Goal of the exercise: Only certain lines below are wanted: those starting at the line containing "(48 <=? char_code" and ending at the line containing "(** A text of", both included, each retyped exactly.

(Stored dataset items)
──────

(** * sm2pspp: the G-code post-processor of src/sm2pspp.c

    A shallow embedding of [processFile] and of its micro-parsers
    [p_dtms], [p_uint] and [p_float], followed by the properties of the
    lexer, of the geometry tracker and of the header that is written.

    Conventions of the embedding.
    - The input buffer is a [list ascii]; a pointer into it is its offset
      from [inputBuf] (a [Z]), the null pointer is [None].
    - [size_t] is 64 bits wide, [unsigned int] 32 bits; every assignment to
      such a variable is reduced modulo its width.
    - [float] is IEEE 754 binary32, computed with the operations of
      [SpecFloat] at precision 24 and maximal exponent 128, each operation
      rounded to binary32 (FLT_EVAL_METHOD 0). *)

From Stdlib Require Import ZArith List Bool Ascii String Lia.
From Stdlib Require Import Floats.SpecFloat.
Import ListNotations.

Local Open Scope string_scope.
Local Open Scope list_scope.
Local Open Scope Z_scope.

(** ** Characters *)

Definition LF : ascii := "010"%char.
Definition CR : ascii := "013"%char.

Definition char_code (ch : ascii) : Z := Z.of_N (N_of_ascii ch).

(** [isdigit] and [isspace] of the C locale. *)
Definition isdigit (ch : ascii) : bool :=
  (48 <=? char_code ch) && (char_code ch <=? 57).

Definition isspace (ch : ascii) : bool :=
  (char_code ch =? 32) || ((9 <=? char_code ch) && (char_code ch <=? 13)).

Definition chars (s : string) : list ascii := list_ascii_of_string s.

(** A text of several lines, each one closed by a line feed. *)
Fixpoint unlines (ls : list string) : list ascii :=
  match ls with
  | [] => []
  | l :: ls' => chars l ++ LF :: unlines ls'
  end.

(** ** Machine integers *)

Definition size_t (z : Z) : Z := z mod 2 ^ 64.
Definition uint (z : Z) : Z := z mod 2 ^ 32.

(** ** binary32 floats *)

Definition float := spec_float.

Definition prec32 : Z := 24.
Definition emax32 : Z := 128.

Definition NAN : float := S754_nan.
Definition INFINITY : float := S754_infinity false.
Definition NEG_INFINITY : float := S754_infinity true.
Definition f_zero : float := S754_zero false.

Definition f_add : float -> float -> float := SFadd prec32 emax32.
Definition f_sub : float -> float -> float := SFsub prec32 emax32.
Definition f_mul : float -> float -> float := SFmul prec32 emax32.
Definition f_div : float -> float -> float := SFdiv prec32 emax32.
Definition f_lt : float -> float -> bool := SFltb.
Definition f_le : float -> float -> bool := SFleb.
Definition f_eq : float -> float -> bool := SFeqb.

(** Conversion of an integer to [float], and the float [m * 2^e]. *)
Definition f_of_Z (z : Z) : float := binary_normalize prec32 emax32 z 0 false.
Definition f_ldexp (m e : Z) : float := binary_normalize prec32 emax32 m e false.

(** The literals [10.0f] and [0.1f]. *)
Definition f_ten : float := f_of_Z 10.
Definition f_tenth : float := S754_finite false 13421773 (-27).

(** [IS_SET(num)] is [(num) == (num)]: false on NaN only. *)
Definition IS_SET (num : float) : bool := f_eq num num.

(** ** Tokens *)

(** [tPToken]: a view into the input buffer. *)
Record tPToken : Type := mkToken {
  tok_start : option Z;
  tok_length : Z
}.

Definition null_token : tPToken := mkToken None 0.

(** The bytes [start[0 .. length-1]] a token refers to. *)
Definition token_chars (buf : list ascii) (t : tPToken) : list ascii :=
  match tok_start t with
  | None => []
  | Some s => firstn (Z.to_nat (tok_length t)) (skipn (Z.to_nat s) buf)
  end.

(** [p[0]] for a pointer [p] into the buffer. *)
Definition char_at (buf : list ascii) (p : Z) : ascii :=
  nth (Z.to_nat p) buf "000"%char.

Definition is_empty_token (t : tPToken) : bool :=
  match tok_start t with
  | None => true
  | Some _ => tok_length t <=? 0
  end.

(** ** Micro-parsers *)

(** The loop of [p_dtms]. *)
Fixpoint p_dtms_loop (l : list ascii) (res val : Z) : Z :=
  match l with
  | [] => res
  | ch :: l' =>
    if isdigit ch then p_dtms_loop l' res (size_t (val * 10 + (char_code ch - 48)))
    else if Ascii.eqb ch "d" then p_dtms_loop l' (size_t (res + val * 86400)) 0
    else if Ascii.eqb ch "h" then p_dtms_loop l' (size_t (res + val * 3600)) 0
    else if Ascii.eqb ch "m" then p_dtms_loop l' (size_t (res + val * 60)) 0
    else if Ascii.eqb ch "s" then p_dtms_loop l' (size_t (res + val)) 0
    else p_dtms_loop l' res val
  end.

Definition p_dtms_chars (l : list ascii) : Z := p_dtms_loop l 0 0.

Definition p_dtms (buf : list ascii) (aToken : tPToken) : Z :=
  if is_empty_token aToken then 0 else p_dtms_chars (token_chars buf aToken).

(** The loop of [p_uint]; it ends at the first character that is no digit. *)
Fixpoint p_uint_loop (l : list ascii) (val : Z) : Z :=
  match l with
  | [] => val
  | ch :: l' =>
    if isdigit ch then p_uint_loop l' (uint (val * 10 + (char_code ch - 48)))
    else val
  end.

Definition p_uint_chars (l : list ascii) : Z := p_uint_loop l 0.

Definition p_uint (buf : list ascii) (aToken : tPToken) : Z :=
  if is_empty_token aToken then 0 else p_uint_chars (token_chars buf aToken).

──────

Task response:
  (48 <=? char_code ch) && (char_code ch <=? 57).

Definition isspace (ch : ascii) : bool :=
  (char_code ch =? 32) || ((9 <=? char_code ch) && (char_code ch <=? 13)).

Definition chars (s : string) : list ascii := list_ascii_of_string s.

(** A text of several lines, each one closed by a line feed. *)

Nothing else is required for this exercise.